Aim of the exercise → Return all of the material exactly; no line may be dropped.

•••

(** X2. When the dictionary of futures is empty, so that [while futures]
    ends the loop, no case of the sheet is left marked [running]:
    whatever the completions were, whether they returned or raised, the
    status of every data row is then something else. *)
Theorem no_row_left_running
    (cfg : config) (win32 : bool) (cpu_count : Z) (clock : nat → string) (ws : worksheet)
    (script : list (list (nat * completion))) (r : nat) :
  size (futures (state (main cfg win32 cpu_count clock ws script))) = 0 →
  2 ≤ r ≤ max_row ws →
  norm_status (cell_value (sheet (state (main cfg win32 cpu_count clock ws script))) r
                 (status_col_of cfg)) ≠ "running".
Proof.
  intros Hsz Hr.
  assert (Hload : norm_status (cell_value (loaded cfg ws) r (status_col_of cfg))
                  ≠ "running").
  { rewrite loaded_cell by lia. rewrite decide_True by (split; [done | lia]).
    unfold reset_status.
    destruct (is_completed (cell_value ws r (status_col_of cfg))) eqn:Hc; [|done].
    unfold is_completed in Hc. apply String.eqb_eq in Hc. by rewrite Hc. }
  destruct (pending_batches_of cfg ws) as [pb|e] eqn:Hpb.
  - pose proof (main_inv cfg win32 cpu_count clock ws script pb Hpb) as Hinv.
    destruct (main_status_ok cfg win32 cpu_count clock ws script pb Hpb) as [_ Hs].
    apply status_ok_weaken in Hs.
    unfold status_inv_crashed, finished_status in Hs. apply map_size_empty_inv in Hsz.
    destruct (decide (r ∈ pb.*1)) as [Hin|Hout].
    + apply list_elem_of_fmap in Hin as (b & -> & Hb).
      apply list_elem_of_lookup in Hb as [i Hi].
      destruct (Hs i b Hi) as (Hpend & _ & Hfin).
      destruct (decide (next_to_submit (state (main cfg win32 cpu_count clock ws script)) ≤ i))
        as [Hle|Hgt].
      * by rewrite (Hpend Hle).
      * destruct Hfin as [-> | [-> | ->]]; [lia | by rewrite Hsz, lookup_empty | | |];
          done.
    + by rewrite (inv_frame _ _ _ Hinv).
  - by rewrite (main_raised _ _ _ _ _ _ _ Hpb).
Qed.

Lemma no_row_left_running_witness :
  size (futures (state (main cfg_one true 3 demo_clock sheet_two [[(0, Raised)]]))) = 0
  ∧ norm_status
      (cell_value (sheet (state (main cfg_one true 3 demo_clock sheet_two [[(0, Raised)]])))
         2 (status_col_of cfg_one)) ≠ "running".
Proof.
  assert (Hsz : size (futures (state (main cfg_one true 3 demo_clock sheet_two
                                        [[(0, Raised)]]))) = 0) by reflexivity.
  split; [exact Hsz|].
  apply (no_row_left_running cfg_one true 3 demo_clock sheet_two [[(0, Raised)]] 2 Hsz).
  vm_compute. lia.
Defined.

•••

The completed task →
(** X2. When the dictionary of futures is empty, so that [while futures]
    ends the loop, no case of the sheet is left marked [running]:
    whatever the completions were, whether they returned or raised, the
    status of every data row is then something else. *)
Theorem no_row_left_running
    (cfg : config) (win32 : bool) (cpu_count : Z) (clock : nat → string) (ws : worksheet)
    (script : list (list (nat * completion))) (r : nat) :
  size (futures (state (main cfg win32 cpu_count clock ws script))) = 0 →
  2 ≤ r ≤ max_row ws →
  norm_status (cell_value (sheet (state (main cfg win32 cpu_count clock ws script))) r
                 (status_col_of cfg)) ≠ "running".
Proof.
  intros Hsz Hr.
  assert (Hload : norm_status (cell_value (loaded cfg ws) r (status_col_of cfg))
                  ≠ "running").
  { rewrite loaded_cell by lia. rewrite decide_True by (split; [done | lia]).
    unfold reset_status.
    destruct (is_completed (cell_value ws r (status_col_of cfg))) eqn:Hc; [|done].
    unfold is_completed in Hc. apply String.eqb_eq in Hc. by rewrite Hc. }
  destruct (pending_batches_of cfg ws) as [pb|e] eqn:Hpb.
  - pose proof (main_inv cfg win32 cpu_count clock ws script pb Hpb) as Hinv.
    destruct (main_status_ok cfg win32 cpu_count clock ws script pb Hpb) as [_ Hs].
    apply status_ok_weaken in Hs.
    unfold status_inv_crashed, finished_status in Hs. apply map_size_empty_inv in Hsz.
    destruct (decide (r ∈ pb.*1)) as [Hin|Hout].
    + apply list_elem_of_fmap in Hin as (b & -> & Hb).
      apply list_elem_of_lookup in Hb as [i Hi].
      destruct (Hs i b Hi) as (Hpend & _ & Hfin).
      destruct (decide (next_to_submit (state (main cfg win32 cpu_count clock ws script)) ≤ i))
        as [Hle|Hgt].
      * by rewrite (Hpend Hle).
      * destruct Hfin as [-> | [-> | ->]]; [lia | by rewrite Hsz, lookup_empty | | |];
          done.
    + by rewrite (inv_frame _ _ _ Hinv).
  - by rewrite (main_raised _ _ _ _ _ _ _ Hpb).
Qed.

Lemma no_row_left_running_witness :
  size (futures (state (main cfg_one true 3 demo_clock sheet_two [[(0, Raised)]]))) = 0
  ∧ norm_status
      (cell_value (sheet (state (main cfg_one true 3 demo_clock sheet_two [[(0, Raised)]])))
         2 (status_col_of cfg_one)) ≠ "running".
Proof.
  assert (Hsz : size (futures (state (main cfg_one true 3 demo_clock sheet_two
                                        [[(0, Raised)]]))) = 0) by reflexivity.
  split; [exact Hsz|].
  apply (no_row_left_running cfg_one true 3 demo_clock sheet_two [[(0, Raised)]] 2 Hsz).
  vm_compute. lia.
Defined.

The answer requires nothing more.